Se sentant de moins en moins à l’aise dans cette posture, le jeune homme essaya de demander à l’intruse de lui laisser du temps pour enfiler des vêtements, mais il ne put jamais terminer. Au moment qu’il émit des sons, la femme se précipita hors de la pièce prononçant très fortement et assez maladroitement ce qui sembla être des excuses. Disçart devint encore plus mal à l’aise devant cette réaction. Il n’avait aucune idée d’où il était, mais il était presque sûr que toutes personnes présentes seraient au courant de cette aventure! Soupirant rapidement, le jeune homme se dépêcha d’enfiler plus de vêtements avant qu’une autre personne le surprenant les culottes aux chevilles!

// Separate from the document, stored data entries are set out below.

Lemma cancellation_gives_no_result_witness :
  (exists new,
      entries
        (snd (load_images_sorted_by_alpha Examples.tilt_world
                Examples.data_dir Examples.cancel_at_3
                Examples.tilt_files Examples.start))
      = entries Examples.start ++ new
      /\ fst (load_images_sorted_by_alpha Examples.tilt_world
                Examples.data_dir Examples.cancel_at_3
                Examples.tilt_files Examples.start)
         = Ok None
      /\ ends_cancelled new)
  /\ (exists tr',
         load_images_sorted_by_alpha Examples.tilt_world Examples.data_dir
           Examples.cancel_at_3 Examples.tilt_files Examples.start
         = (Ok None, tr')
         /\ stopped_at 3 Examples.start tr')
  /\ (exists tr',
         load_images_sorted_by_alpha Examples.broken_world Examples.data_dir
           Examples.cancel_at_5 Examples.tilt_files Examples.start
         = (Ok None, tr')
         /\ stopped_at 5 Examples.start tr')
  /\ load_images_sorted_by_alpha Examples.tilt_world Examples.data_dir
       Examples.cancel_at_3 Examples.tilt_files
       (mkTrace [Polled false; Polled false; Polled false] 3)
     = (Ok None,
        mkTrace [Polled false; Polled false; Polled false; Polled true] 4)
  /\ no_write_after_cancel
       (entries (GUI.run Examples.tilt_world Examples.worker_cancelled)).
Proof.
  destruct cancellation_gives_no_result as [H1 [H2 [H3 [H4 H5]]]].
  split; [|split; [|split; [|split]]].
  - destruct (H1 GUI.effect Examples.tilt_world Examples.data_dir
                Examples.cancel_at_3 Examples.tilt_files Examples.start)
      as [new [E1 H]].
    exists new. split; [exact E1|]. apply H.
    vm_compute in E1. rewrite <- E1.
    repeat (first [left; reflexivity | right]).
  - apply (H2 GUI.effect Examples.tilt_world Examples.data_dir
              Examples.cancel_at_3 (fun n => 3 <=? n)
              [Examples.image_t1; Examples.image_t2; Examples.image_t3]
              Examples.image_t4 [] Examples.start eq_refl).
    + intros p emd_path Hin Hf. simpl in Hin.
      repeat (destruct Hin as [<-|Hin];
              [vm_compute in Hf; injection Hf as <-; eexists;
               vm_compute; reflexivity|]).
      contradiction.
    + intros i Hi. simpl in Hi.
      destruct i as [|[|[|i]]]; [reflexivity|reflexivity|reflexivity|lia].
    + reflexivity.
  - set (sorted := sort ltb (@fst float Path)
                     (matched Examples.broken_world Examples.data_dir
                        Examples.tilt_files)).
    apply (H3 GUI.effect Examples.broken_world Examples.data_dir
              Examples.cancel_at_5 (fun n => 5 <=? n) Examples.tilt_files
              (firstn 1 sorted)
              (nth 1 sorted (Examples.float_12_5, Examples.image_t1))
              (skipn 2 sorted) Examples.start eq_refl).
    + intros p emd_path Hin Hf. simpl in Hin.
      repeat (destruct Hin as [<-|Hin];
              [vm_compute in Hf;
               first [discriminate
                     |injection Hf as <-; eexists; vm_compute; reflexivity]
              |]).
      contradiction.
    + vm_compute. reflexivity.
    + intros r' Hin. vm_compute in Hin. destruct Hin as [<-|[]].
      eexists. vm_compute. reflexivity.
    + intros i Hi. vm_compute in Hi.
      destruct i as [|[|[|[|[|i]]]]]; try reflexivity. lia.
    + reflexivity.
  - apply (H4 GUI.effect Examples.tilt_world Examples.data_dir
              Examples.cancel_at_3 (fun n => 3 <=? n)); reflexivity.
  - apply H5. intros i j Hij Hi.
    change (GUI.is_cancelled Examples.worker_cancelled)
      with (fun n => 3 <=? n) in *.
    apply Nat.leb_le in Hi. apply Nat.leb_le. lia.
Defined.

(* ===================================================================== *)
(** * Runs that are not cancelled                                         *)
(* ===================================================================== *)

Section Determinism.
Variables E1 E2 : Type.
Variable w : World.
Variable emd_dir : Path.
Variable cb1 : Callbacks E1.
Variable cb2 : Callbacks E2.
Hypothesis never1 : never_cancelled cb1.
Hypothesis never2 : never_cancelled cb2.

Lemma poll_never (E : Type) (cb : Callbacks E) (tr : Trace E) :
  never_cancelled cb -> fst (poll cb tr) = false.
Proof.
  intros H. unfold poll. destruct (cancel_flag cb) as [c|] eqn:Hc;
    [|reflexivity].
  simpl. apply (H c Hc).
Qed.

(** The outcome of the first loop depends neither on the callbacks nor
    on the trace, nor on the counters of the progress report. *)
Lemma collect_deterministic (files : list Path) :
  forall total1 idx1 total2 idx2 records tr1 tr2,
    fst (collect w emd_dir cb1 total1 idx1 files records tr1)
    = fst (collect w emd_dir cb2 total2 idx2 files records tr2).
Proof.
  induction files as [|img rest IH];
    intros total1 idx1 total2 idx2 records tr1 tr2; cbn [collect];
    [reflexivity|].
  pose proof (poll_never E1 cb1 tr1 never1) as P1.
  pose proof (poll_never E2 cb2 tr2 never2) as P2.
  destruct (poll cb1 tr1) as [c1 tr1']. destruct (poll cb2 tr2) as [c2 tr2'].
  simpl in P1, P2. subst c1 c2.
  destruct (find_matching_emd w img emd_dir) as [emd_path|]; [|apply IH].
  destruct (extract_alpha_tilt_from_emd w emd_path) as [[alpha|]|e];
    [apply IH|apply IH|reflexivity].
Qed.

Lemma stack_loop_deterministic (records : list (float * Path)) :
  forall n1 j1 n2 j2 stack tr1 tr2,
    fst (stack_loop w cb1 n1 j1 records stack tr1)
    = fst (stack_loop w cb2 n2 j2 records stack tr2).
Proof.
  induction records as [|[alpha img] rest IH];
    intros n1 j1 n2 j2 stack tr1 tr2; cbn [stack_loop]; [reflexivity|].
  pose proof (poll_never E1 cb1 tr1 never1) as P1.
  pose proof (poll_never E2 cb2 tr2 never2) as P2.
  destruct (poll cb1 tr1) as [c1 tr1']. destruct (poll cb2 tr2) as [c2 tr2'].
  simpl in P1, P2. subst c1 c2.
  destruct (image_open w img) as [im|e]; [apply IH|reflexivity].
Qed.

Lemma load_deterministic (files : list Path) (tr1 : Trace E1)
      (tr2 : Trace E2) :
  fst (load_images_sorted_by_alpha w emd_dir cb1 files tr1)
  = fst (load_images_sorted_by_alpha w emd_dir cb2 files tr2).
Proof.
  unfold load_images_sorted_by_alpha.
  pose proof (collect_deterministic files (length files) 0
                (length files) 0 [] tr1 tr2) as H.
  destruct (collect w emd_dir cb1 _ 0 files [] tr1) as [out1 tr1'].
  destruct (collect w emd_dir cb2 _ 0 files [] tr2) as [out2 tr2'].
  simpl in H. subst out2.
  destruct out1 as [records| |e]; try reflexivity.
  destruct records as [|r records]; [reflexivity|].
  set (sorted := sort ltb (@fst float Path) (r :: records)).
  pose proof (stack_loop_deterministic sorted (length sorted) 0
                (length sorted) 0 [] tr1' tr2') as H.
  destruct (stack_loop w cb1 _ 0 sorted [] tr1') as [res1 tr1''].
  destruct (stack_loop w cb2 _ 0 sorted [] tr2') as [res2 tr2''].
  simpl in H. subst res2.
  destruct res1 as [[stack|]|e]; try reflexivity.
  destruct (np_stack stack); reflexivity.
Qed.

End Determinism.

(** C9. The assembler is deterministic: for a fixed input sequence and a
    fixed world (the contents of the metadata directory and of the image
    files), two runs whose cancellation predicates are never true return the
    same outcome, hence equal volumes, whatever the callbacks and whatever
    was done before either run. *)
Theorem assembler_is_deterministic :
  forall (E1 E2 : Type) (w : World) (emd_dir : Path)
         (cb1 : Callbacks E1) (cb2 : Callbacks E2)
         (image_files : list Path) (tr1 : Trace E1) (tr2 : Trace E2),
    never_cancelled cb1 -> never_cancelled cb2 ->
    fst (load_images_sorted_by_alpha w emd_dir cb1 image_files tr1)
    = fst (load_images_sorted_by_alpha w emd_dir cb2 image_files tr2).
Proof.
  intros E1 E2 w emd_dir cb1 cb2 image_files tr1 tr2 H1 H2.
  apply load_deterministic; assumption.
Qed.

Lemma assembler_is_deterministic_witness :
  fst (load_images_sorted_by_alpha Examples.tilt_world Examples.data_dir
         Examples.silent Examples.tilt_files (mkTrace [] 0))
  = fst (load_images_sorted_by_alpha Examples.tilt_world Examples.data_dir
           (GUI.callbacks_of Examples.worker_foo 1 0) Examples.tilt_files
           (mkTrace [Polled false] 1)).
Proof.
  apply assembler_is_deterministic.
  - intros c H. discriminate.
  - intros c H n. injection H as <-. reflexivity.
Defined.

(* ===================================================================== *)
(** * Failures: what is skipped and what aborts                           *)
(* ===================================================================== *)

Section FailureFacts.
Variable E : Type.
Variable w : World.
Variable emd_dir : Path.
Variable cb : Callbacks E.
Hypothesis never : never_cancelled cb.

Lemma In_matched (files : list Path) (alpha : float) (img : Path) :
  In (alpha, img) (matched w emd_dir files)
  <-> In img files /\ angle_of w emd_dir img = Some alpha.
Proof.
  unfold matched. rewrite in_flat_map. split.
  - intros [x [Hx Hin]]. destruct (angle_of w emd_dir x) as [a|] eqn:Ea;
      [|contradiction].
    destruct Hin as [Hin|[]]. injection Hin as -> ->. split; assumption.
  - intros [Hin Ha]. exists img. split; [exact Hin|].
    rewrite Ha. left. reflexivity.
Qed.

(** When every container that is found opens, the first loop ends with
    the matched images as its records. *)
Lemma collect_all_open (files : list Path) :
  (forall img emd_path,
      In img files -> find_matching_emd w img emd_dir = Some emd_path ->
      exists r, extract_alpha_tilt_from_emd w emd_path = Ok r) ->
  forall total idx records tr,
    fst (collect w emd_dir cb total idx files records tr)
    = Records (records ++ matched w emd_dir files).
Proof.
  induction files as [|img rest IH]; intros Hopen total idx records tr;
    cbn [collect].
  - simpl. rewrite app_nil_r. reflexivity.
  - pose proof (poll_never E cb tr never) as P.
    destruct (poll cb tr) as [c tr1]. simpl in P. subst c.
    rewrite matched_cons. unfold angle_of.
    assert (Hrest : forall img' emd_path,
               In img' rest ->
               find_matching_emd w img' emd_dir = Some emd_path ->
               exists r, extract_alpha_tilt_from_emd w emd_path = Ok r).
    { intros img' emd_path Hin. apply Hopen. right. exact Hin. }
    destruct (find_matching_emd w img emd_dir) as [emd_path|] eqn:Ef.
    + destruct (Hopen img emd_path (or_introl eq_refl) Ef) as [r Hr].
      rewrite Hr. destruct r as [alpha|].
      * rewrite (IH Hrest). rewrite <- app_assoc. reflexivity.
      * apply (IH Hrest).
    + apply (IH Hrest).
Qed.

(** The stacking loop raises the error of the first record, in its
    order, whose image does not decode. *)
Lemma stack_loop_fails (records : list (float * Path)) :
  (exists r e, In r records /\ image_open w (snd r) = Raise e) ->
  forall n j stack tr,
  exists r e,
    In r records /\ image_open w (snd r) = Raise e
    /\ fst (stack_loop w cb n j records stack tr) = Raise e.
Proof.
  induction records as [|[alpha img] rest IH]; intros [r [e [Hin He]]];
    [contradiction|].
  intros n j stack tr. cbn [stack_loop].
  pose proof (poll_never E cb tr never) as P.
  destruct (poll cb tr) as [c tr1]. simpl in P. subst c.
  destruct (image_open w img) as [im|e'] eqn:Him.
  - destruct Hin as [<-|Hin]; [simpl in He; congruence|].
    destruct (IH (ex_intro _ r (ex_intro _ e (conj Hin He)))
                 n (S j) (stack ++ [im])
                 (emit_progress cb
                    (50 + percent (Z.of_nat j + 1)
                                  (Z.max (Z.of_nat n) 1) 50) tr1))
      as [r' [e'' [Hin' [He' Hres]]]].
    exists r', e''. split; [right; exact Hin'|]. split; assumption.
  - exists (alpha, img), e'. split; [left; reflexivity|].
    split; [exact Him|reflexivity].
Qed.

(** The first loop fails with the error of the first container, in input
    order, that is found and does not open. *)
Lemma collect_unopenable (pre : list Path) (img : Path) (post : list Path)
      (emd_path : Path) (e : exn) :
  (forall p emd_path',
      In p pre -> find_matching_emd w p emd_dir = Some emd_path' ->
      exists r, extract_alpha_tilt_from_emd w emd_path' = Ok r) ->
  find_matching_emd w img emd_dir = Some emd_path ->
  h5py_File w emd_path = Raise e ->
  forall total idx records tr,
    fst (collect w emd_dir cb total idx (pre ++ img :: post) records tr)
    = Failed e.
Proof.
  intros Hopen Hf He.
  induction pre as [|p pre IH]; intros total idx records tr;
    cbn [collect app];
    pose proof (poll_never E cb tr never) as P;
    destruct (poll cb tr) as [c tr1]; simpl in P; subst c.
  - rewrite Hf. unfold extract_alpha_tilt_from_emd. rewrite He.
    reflexivity.
  - assert (Hrest : forall p' emd_path',
               In p' pre ->
               find_matching_emd w p' emd_dir = Some emd_path' ->
               exists r, extract_alpha_tilt_from_emd w emd_path' = Ok r).
    { intros p' emd_path' Hin. apply Hopen. right. exact Hin. }
    destruct (find_matching_emd w p emd_dir) as [emd_path'|] eqn:Ef.
    + destruct (Hopen p emd_path' (or_introl eq_refl) Ef) as [r Hr].
      rewrite Hr. destruct r as [alpha|]; apply (IH Hrest).
    + apply (IH Hrest).
Qed.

La prédiction du jeune Traqueur se réalisa très vite quand il entendu une personne dernière lui toussoter. Heureusement, cette fois-ci, il avait eu le temps d’enfiler son pantalon. Se retournant pour voir son visiteur, il fut étonné de voir la personne qui l’attendait. Il reconnut aussitôt ce visage ridé, ce sourire serin surmonté de ce gros nez et encadré ses cheveux gris en bataille. Il avait connu ce visage le jour où Nirk était venu le chercher dans le nord. Sa douleur cérébrale étant toujours aussi pire, Disçart ne réussit qu’à demander l’évident :

- Victor?

- Surpris? demanda-t-il en retour.

- Un peu, admit Disçart.

- Surement moins que cette pauvre jeune femme, déclara Victor avec un sourire espiègle.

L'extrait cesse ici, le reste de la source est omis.